Słynna Alexis trafiła do szpitala
Joan Collins przyznała, że po oscarowej gali znalazła się w szpitalu. Przyczyną była... zbyt ciasna sukienka, w której aktorka pojawiła się na przyjęciu.
Na niedzielnej gali 77-letnia gwiazda "Dynastii" zaprezentowała się w turkusowo-lawendowej kreacji projektu Georgesa Hobeika.
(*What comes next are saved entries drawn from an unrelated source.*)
(** Lines 410-461: the decision, once the gate has let the tick pass. *)
Definition decide_and_actuate (cur_temp target_temp : option float)
    (time : option datetime) : Eff SwitchController unit :=
  do self <- get;
  do env <- ask;
  do cold <- eval (too_cold self cur_temp target_temp);
  do hot <- eval (too_hot self cur_temp target_temp);
  let need_on := need_turn_on self env cold hot in
  run log DEBUG "too_hot, too_cold, need_turn_on, is on";
  actuate need_on time.

(** [SwitchController._async_control]. *)
Definition _async_control (cur_temp target_temp : option float)
    (time : option datetime) (force : bool) : Eff SwitchController unit :=
  do blocked <- gate time force;
  if blocked : bool then ret tt
  else decide_and_actuate cur_temp target_temp time.

(** [is_working]. *)
Definition is_working (env : Env) (self : SwitchController) : bool := _is_on env self.

End Switch.

#[global] Instance SwitchController_Controller : Controller SwitchController := {
  base := switch_base;
  set_base b c :=
    mkSwitchController b (_cold_tolerance c) (_hot_tolerance c) (_min_cycle_duration c);
  _async_start := Switch._async_start;
  _async_stop := Switch._async_stop;
  _async_control := Switch._async_control
}.

(** ** [AbstractPidController] *)

(** An attribute that [__init__] sets to a [typing.Optional[...]]
    object ([self._pid = Optional[PID]]): it holds that typing object
    ([Unset]) until it is assigned [None] or an instance.  The typing
    object is true in a condition, and reading or writing a field of it
    raises [AttributeError]. *)
Inductive slot (A : Type) : Type :=
| Unset
| IsNone
| Obj (a : A).

Arguments Unset {A}.
Arguments IsNone {A}.
Arguments Obj {A} _.

(** Truth value of [if self._attr:]. *)
Definition slot_truthy {A} (s : slot A) : bool :=
  match s with
  | Unset => true
  | IsNone => false
  | Obj _ => true
  end.

(** A constructor argument that is an instance or [None]. *)
Definition of_option {A} (o : option A) : slot A :=
  match o with
  | Some a => Obj a
  | None => IsNone
  end.

Definition limits : Type := option float * option float.

Section Pid.

(** The [simple_pid] library keeps its accumulators (integral term,
    last input, last output, last time) inside the [PID] object; they
    are an opaque [acc] here.  [pid_fresh] is their value in a new
    object, [pid_resume] their value when automatic mode is switched on
    with a last output, and [pid_call] is [float(pid(input))]: the new
    accumulators and the output, or an exception. *)
Variable acc : Type.
Variable pid_fresh : acc.

(** [simple_pid.PID]: the tunings, the setpoint and the output limits
    are plain attributes. *)
Record PID : Type := mkPID {
  Kp : scalar;
  Ki : scalar;
  Kd : scalar;
  setpoint : option float;
  output_limits : limits;
  auto_mode : bool;
  accumulators : acc
}.

Variable pid_resume : PID -> pyval -> acc.
Variable pid_call : PID -> option float -> acc * (exn + float).

(** [PID(Kp, Ki, Kd, setpoint=..., output_limits=...)]. *)
Definition PID_new (Kp Ki Kd : scalar) (setpoint : option float)
    (output_limits : limits) : PID :=
  mkPID Kp Ki Kd setpoint output_limits true pid_fresh.

(** [PID.set_auto_mode(enabled, last_output)]: the accumulators are
    reset only when automatic mode goes from off to on. *)
Definition set_auto_mode (p : PID) (enabled : bool) (last_output : pyval) : PID :=
  let a := if enabled && negb (auto_mode p)
           then pid_resume p last_output else accumulators p in
  mkPID (Kp p) (Ki p) (Kd p) (setpoint p) (output_limits p) enabled a.
(** * jotai-statewatch: watcher, fan-in aggregator and interval callback

    A shallow embedding of [singleAtomWatcher.ts], [createFanInAggregator.ts]
    and [intervalCallback.ts].  JavaScript closures become records of their
    captured variables, the host (store, microtask queue, timers, logger)
    becomes explicit state, and user supplied functions become state
    transformers over an abstract user state that also say how the call
    settles. *)

From Stdlib Require Import ZArith List Bool Lia.
From stdpp Require Import gmap strings list fin_maps.

(** ** JavaScript values and completions *)

(** The values the watchers carry around.  [JsUndefined] is JavaScript's
    [undefined]: it is what an optional field holds when it is absent and
    what [Map.prototype.get] returns for a missing key. *)
Inductive JsValue : Type :=
| JsUndefined
| JsNull
| JsBool (b : bool)
| JsNum (n : Z)
| JsStr (s : string).

#[global] Instance JsValue_eq_dec : EqDecision JsValue.
Proof. solve_decision. Defined.

(** [Map.prototype.get]: [undefined] when the key is missing. *)
Definition map_get (m : gmap string JsValue) (k : string) : JsValue :=
  default JsUndefined (m !! k).

(** types.ts, [WatcherEvent]. *)
Record WatcherEvent : Type := mkEvent {
  id : string;
  current : JsValue;
  previous : JsValue;
  isInitial : bool;
  isChanged : bool;
}.

#[global] Instance WatcherEvent_eq_dec : EqDecision WatcherEvent.
Proof. solve_decision. Defined.

(** The events object handed to a user callback ([EventsFor]): a plain
    object keyed by watcher id. *)
Abbreviation EventsObject := (gmap string WatcherEvent).

(** types.ts, [LoggerLike]: a message followed by positional arguments. *)
Inductive LogArg : Type :=
| ArgValue (v : JsValue)
| ArgEvents (eventsObject : EventsObject)
| ArgDispatch (callbacks : nat) (event : WatcherEvent).

Inductive LogLevel : Type := Info | Debug | Error.

Record LogEntry : Type := mkLog {
  level : LogLevel;
  message : string;
  args : list LogArg;
}.

(** How a call to a user supplied function ends.  A function typed
    [void | Promise<void>] may return a plain value, return a promise that
    is fulfilled or rejected, or throw before returning anything. *)
Inductive Outcome (A : Type) : Type :=
| Returns (a : A)
| Resolves (a : A)
| Rejects (err : JsValue)
| Throws (err : JsValue).
Arguments Returns {A} a.
Arguments Resolves {A} a.
Arguments Rejects {A} err.
Arguments Throws {A} err.
(** X11: in a world of a profile, an add that resolved with id k followed
    by deleteById(k) gives back the list there was before the add; the key
    generator does not go back, so k is not handed out again. *)
Theorem add_then_delete_restores (w w1 : World) (p : JsValue) (now : string)
    (f : option JsError) (k : Z) :
  profile_inv w ->
  addClippedPage p now f w = (Resolved k, w1) ->
  exists w2 rs s2,
    deleteClippedPage (JNumber (number_of_Z k)) None w1 = (Resolved tt, w2) /\
    getAllClippedPages None w = (Resolved rs, w) /\
    getAllClippedPages None w2 = (Resolved rs, w2) /\
    current_store w2 = Some s2 /\
    store_keygen s2 = k + 1.
Proof.
  intros Hp Hadd.
  destruct (add_resolved _ _ _ _ _ _ Hadd) as (c & s & Hdb & Hs).
  destruct (profile_database _ _ Hp Hdb)
    as (-> & d & s' & _ & _ & Hs' & (Hkp & Hai & _ & Hall) & (Hg & _ & _)).
  simpl in Hs. rewrite Hs in Hs'. injection Hs' as <-.
  assert (ready w s) as Hready.
  { unfold ready, current_store. rewrite Hdb. by split_and!. }
  destruct (add_stored _ _ _ _ _ _ _ Hready Hadd) as (-> & -> & _ & Hready1 & _ & _).
  rewrite (add_eq w connection s Hdb Hs Hkp Hai) in Hadd.
  destruct (nullish p); [done|]. simpl in Hadd.
  destruct (MAX_KEY <? store_keygen s) eqn:E; [done|].
  set (k := store_keygen s) in *.
  destruct (generated_id_is_key k) as [Hconv Hmatch]; [lia|].
  destruct (ready_connection _ _ Hready1) as (c1 & Hdb1 & Hs1 & _).
  set (s1 := set_records _ (k + 1) s) in *.
  set (entry := log_entry [LText "Page with ID "; LValue (JNumber (number_of_Z k));
                           LText " deleted successfully"]).
  set (s2 := set_records (store_records s) (k + 1) s).
  assert (deleteClippedPage (JNumber (number_of_Z k)) None w1
          = (Resolved tt, push_console entry (update_store (conn_name c1) STORE_NAME s2 w1)))
    as Hdel.
  { assert (integer_of (number_of_Z k) = Some k) as Hint
      by (apply integer_of_number_of_Z; unfold MAX_KEY in *; lia).
    rewrite (delete_eq _ _ _ Hdb1 Hs1), Hconv.
    match goal with
    | |- (_, push_console _ (update_store _ _ ?X _)) = _ => assert (X = s2) as ->; [|done]
    end.
    unfold s2, s1, set_records. simpl. f_equal.
    rewrite (insert_record_append _ _ _ Hall).
    rewrite <- (filter_drops_last (store_records s) k (stored_record p now k) Hall) at 2.
    apply filter_ext. intros r. by rewrite Hint. }
  assert (db (push_console entry (update_store (conn_name c1) STORE_NAME s2 w1)) = Some c1)
    as Hdb2 by (simpl; by rewrite db_update_store).
  assert (lookup_store (conn_name c1) STORE_NAME
            (push_console entry (update_store (conn_name c1) STORE_NAME s2 w1)) = Some s2)
    as Hs2.
  { change (lookup_store (conn_name c1) STORE_NAME
              (update_store (conn_name c1) STORE_NAME s2 w1) = Some s2).
    by eapply lookup_update_store_eq. }
  eexists _, (map snd (store_records s)), s2. split_and!.
  - exact Hdel.
  - by rewrite (getAll_eq _ _ _ Hdb Hs).
  - by rewrite (getAll_eq _ _ _ Hdb2 Hs2).
  - unfold current_store. rewrite Hdb2. simpl. exact Hs2.
  - done.
Qed.

(** ** What listAll reports in the life of a profile *)

Lemma record_ok_id kr : record_ok kr -> kr.1 <= MAX_KEY -> record_id kr.2 = Some kr.1.
Proof.
  intros (Hk & _ & Hid) Hmax. unfold record_id. rewrite Hid.
  apply integer_of_number_of_Z. unfold MAX_KEY in Hmax. lia.
Qed.

(** X8: from a fresh profile (or any world of a profile), after any
    sequence of calls, a listAll that resolves reports records that each
    have exactly the eight properties, whose ids are integers from 1 to
    2^53, and that come in strictly increasing order of id; so no two of
    them share an id. *)
Theorem listAll_records_ordered (w0 w' : World) (calls : list Call) (f : option JsError)
    (rs : list (gmap string JsValue)) :
  profile_inv w0 ->
  getAllClippedPages f (run calls w0).1 = (Resolved rs, w') ->
  exists ks,
    map record_id rs = map Some ks /\
    StronglySorted Z.lt ks /\
    Forall (fun k => 1 <= k <= MAX_KEY) ks /\
    Forall (fun r => dom r = list_to_set ("id" :: record_fields)) rs.
Proof.
  intros Hp0 Hget. pose proof (run_profile calls w0 Hp0) as Hp.
  set (w := (run calls w0).1) in *.
  destruct (getAll_resolved _ _ _ _ Hget) as (c & s & Hdb & Hs).
  destruct (profile_database _ _ Hp Hdb)
    as (-> & d & s' & _ & _ & Hs' & (_ & _ & _ & Hall) & (Hg & Hsorted & Hok)).
  simpl in Hs. rewrite Hs in Hs'. injection Hs' as <-.
  rewrite (getAll_eq _ _ _ Hdb Hs) in Hget. destruct f; [done|]. injection Hget as <- _.
  exists (map fst (store_records s)).
  assert (Forall (fun r => r.1 <= MAX_KEY) (store_records s)) as Hmax.
  { eapply Forall_impl; [exact Hall|]. simpl. intros; lia. }
  rewrite Forall_forall in Hok. rewrite Forall_forall in Hmax.
  split_and!.
  - rewrite !map_map. apply map_ext_Forall.
    rewrite Forall_forall. intros r Hr. apply record_ok_id; auto.
  - exact Hsorted.
  - rewrite Forall_forall. intros k Hk.
    rewrite list_elem_of_In, in_map_iff in Hk. destruct Hk as (r & <- & Hr).
    rewrite <- list_elem_of_In in Hr. destruct (Hok r Hr) as (? & _). specialize (Hmax r Hr).
    simpl in *. lia.
  - rewrite Forall_forall. intros r Hr.
    rewrite list_elem_of_In, in_map_iff in Hr. destruct Hr as (kr & <- & Hkr).
    rewrite <- list_elem_of_In in Hkr. by destruct (Hok kr Hkr) as (_ & ? & _).
Qed.

Lemma listAll_records_ordered_witness :
  exists ks,
    map record_id (map snd (store_records sample_store)) = map Some ks /\
    StronglySorted Z.lt ks /\
    Forall (fun k => 1 <= k <= MAX_KEY) ks.
Proof.
  destruct (listAll_records_ordered pristine sample_world sample_calls None
              (map snd (store_records sample_store)) pristine_profile)
    as (ks & H1 & H2 & H3 & _).
  - reflexivity.
  - exists ks. split_and!; assumption.
Defined.

(** ** Once initialized, the calls go through *)

(** X9: in a world of a profile where the connection is set, the store is
    there, so with an engine that reports no error listAll and clearAll
    resolve, deleteById resolves for every id that is a key, and add
    resolves with the generator's next key for every input that is neither
    undefined nor null, as long as that key is at most 2^53. A further
    initialize resolves as well. *)
Theorem ready_calls_resolve (w : World) (c : IDBDatabase) :
  profile_inv w ->
  db w = Some c ->
  (exists rs, getAllClippedPages None w = (Resolved rs, w)) /\
  (exists w1, clearAllClippedPages None w = (Resolved tt, w1)) /\
  (forall id key, convert_value_to_key id = Some key ->
     exists w1, deleteClippedPage id None w = (Resolved tt, w1)) /\
  (forall p now, nullish p = false -> keygen_of w <= MAX_KEY ->
     exists w1, addClippedPage p now None w = (Resolved (keygen_of w), w1)) /\
  (exists w1, initDB None w = (Resolved tt, w1) /\ indexedDB w1 = indexedDB w).
Proof.
  intros Hp Hdb.
  destruct (profile_database _ _ Hp Hdb)
    as (-> & d & s & Hd & Hv & Hs & (Hkp & Hai & _ & _) & _).
  split_and!.
  - rewrite (getAll_eq _ _ _ Hdb Hs). eauto.
  - rewrite (clearAll_eq _ _ _ Hdb Hs). eauto.
  - intros id key Hkey. rewrite (delete_eq _ _ _ Hdb Hs), Hkey. eauto.
  - intros p now Hnn Hk. unfold keygen_of in *. simpl in Hs. rewrite Hs in *.
    apply add_succeeds; [|done..]. unfold ready, current_store. rewrite Hdb. by split_and!.
  - rewrite initDB_eq, open_eq. simpl.
    assert (stored_database w = d) as -> by (unfold stored_database; by rewrite Hd).
    rewrite Hv. simpl. eauto.
Qed.

Lemma sample_profile : profile_inv sample_world.
Proof. exact (run_profile sample_calls pristine pristine_profile). Qed.

Lemma ready_calls_resolve_witness :
  (exists rs, getAllClippedPages None sample_world = (Resolved rs, sample_world)) /\
  (exists w1, clearAllClippedPages None sample_world = (Resolved tt, w1)).
Proof.
  destruct (ready_calls_resolve sample_world connection sample_profile)
    as (H1 & H2 & _).
  - reflexivity.
  - split; [exact H1 | exact H2].
Defined.

(** ** A new session on the same profile *)

(** X12: the pages outlive the session. In a world of a profile where the
    database has been created, after the script is loaded anew an
    initialize with an engine that reports no error resolves, runs no
    upgrade, logs one line and leaves the engine's state untouched; listAll
    then reports the records that were there. *)
Theorem reload_keeps_pages (w : World) (s : ObjectStore) :
  profile_inv w ->
  lookup_store DB_NAME STORE_NAME w = Some s ->
  let w1 := (exec ScriptLoad w).1 in
  exists w2,
    initDB None w1 = (Resolved tt, w2) /\
    indexedDB w2 = indexedDB w /\
    console w2 = console w ++ [log_initialized] /\
    getAllClippedPages None w2 = (Resolved (map snd (store_records s)), w2).
Proof.
  intros (Hinv & Hd & Hconn) Hs w1.
  assert (exists d, indexedDB w !! DB_NAME = Some d) as [d Hdb].
  { unfold lookup_store in Hs. destruct (indexedDB w !! DB_NAME); [eauto | done]. }
  destruct (Hd d Hdb) as (Hv & _).
  assert (initDB None w1 =
            (Resolved tt, push_console log_initialized (set_db (Some connection) w1))) as Hinit.
  { rewrite initDB_eq, open_eq.
    assert (stored_database w1 = d) as -> by (unfold stored_database; simpl; by rewrite Hdb).
    simpl. rewrite Hv. done. }
  eexists. split_and!; [exact Hinit | done | done |].
  by rewrite (getAll_eq _ connection s).
Qed.

Lemma reload_keeps_pages_witness :
  exists w2,
    initDB None (exec ScriptLoad sample_world).1 = (Resolved tt, w2) /\
    indexedDB w2 = indexedDB sample_world /\
    getAllClippedPages None w2 = (Resolved (map snd (store_records sample_store)), w2).
Proof.
  destruct (reload_keeps_pages sample_world sample_store sample_profile)
    as (w2 & H1 & H2 & _ & H4).
  - reflexivity.
  - exists w2. split_and!; assumption.
Defined.

(** ** Witnesses *)

Lemma listAll_reads_only_witness :
  (getAllClippedPages None sample_world).2 = sample_world /\
  indexedDB (getAllClippedPages None sample_world).2 = indexedDB sample_world.
Proof.
  destruct (listAll_reads_only None sample_world) as (_ & He & Hres).
  split; [|exact He].
  apply (Hres (map snd (store_records sample_store))). reflexivity.
Defined.

Lemma other_stores_untouched_witness :
  lookup_store "OtherDB" STORE_NAME (exec (CallClearAllPages None) sample_world).1
  = lookup_store "OtherDB" STORE_NAME sample_world.
Proof.
  apply other_stores_untouched. right. split; [discriminate|].
  intros c Hc. vm_compute in Hc. injection Hc as <-. discriminate.
Defined.

Lemma add_nullish_throws_witness :
  addClippedPage JNull "2024-05-01T10:00:03.000Z" None sample_world =
    (Rejected (TypeError "Cannot read properties of undefined or null"), sample_world).
Proof.
  apply (add_nullish_throws sample_world connection); [vm_compute|]; reflexivity.
Defined.

Lemma delete_invalid_key_witness :
  deleteClippedPage JUndefined None sample_world =
    (Rejected (DOMException "DataError"),
     push_console (error_entry "Failed to delete page:" (DOMException "DataError"))
       sample_world).
Proof.
  destruct (delete_invalid_key sample_world sample_store JUndefined None) as [H _].
  - reflexivity.
  - reflexivity.
  - exact H.
Defined.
Piękna suknia okazała się dla Collins zbyt obcisła.
Podczas przyjęcia po niedzielnej ceremonii rozdania Oscarów, zorganizowanego przez magazyn "Vanity Fair", gwiazda zasłabła.
"Bezsprzecznie to była bardzo ciasna suknia" - przyznała. "Wcisnęłam się w nią i zdecydowałam, że zrezygnuję z jedzenia na przyjęciu".
Zawroty głowy zmusiły gwiazdę do opuszczenia imprezy, jednak po wyjściu na świeże powietrze straciła ona przytomność.
"Zdaje się, że zemdlałam. Ocknęłam się w ramionach Percy'ego, który w panice prosił ochroniarzy o wezwanie karetki" - relacjonuje.
"Po godzinie testów i badań na izbie przyjęć, zostałam upomniana, aby na przyszłość nie wkładać tak ciasnych kreacji".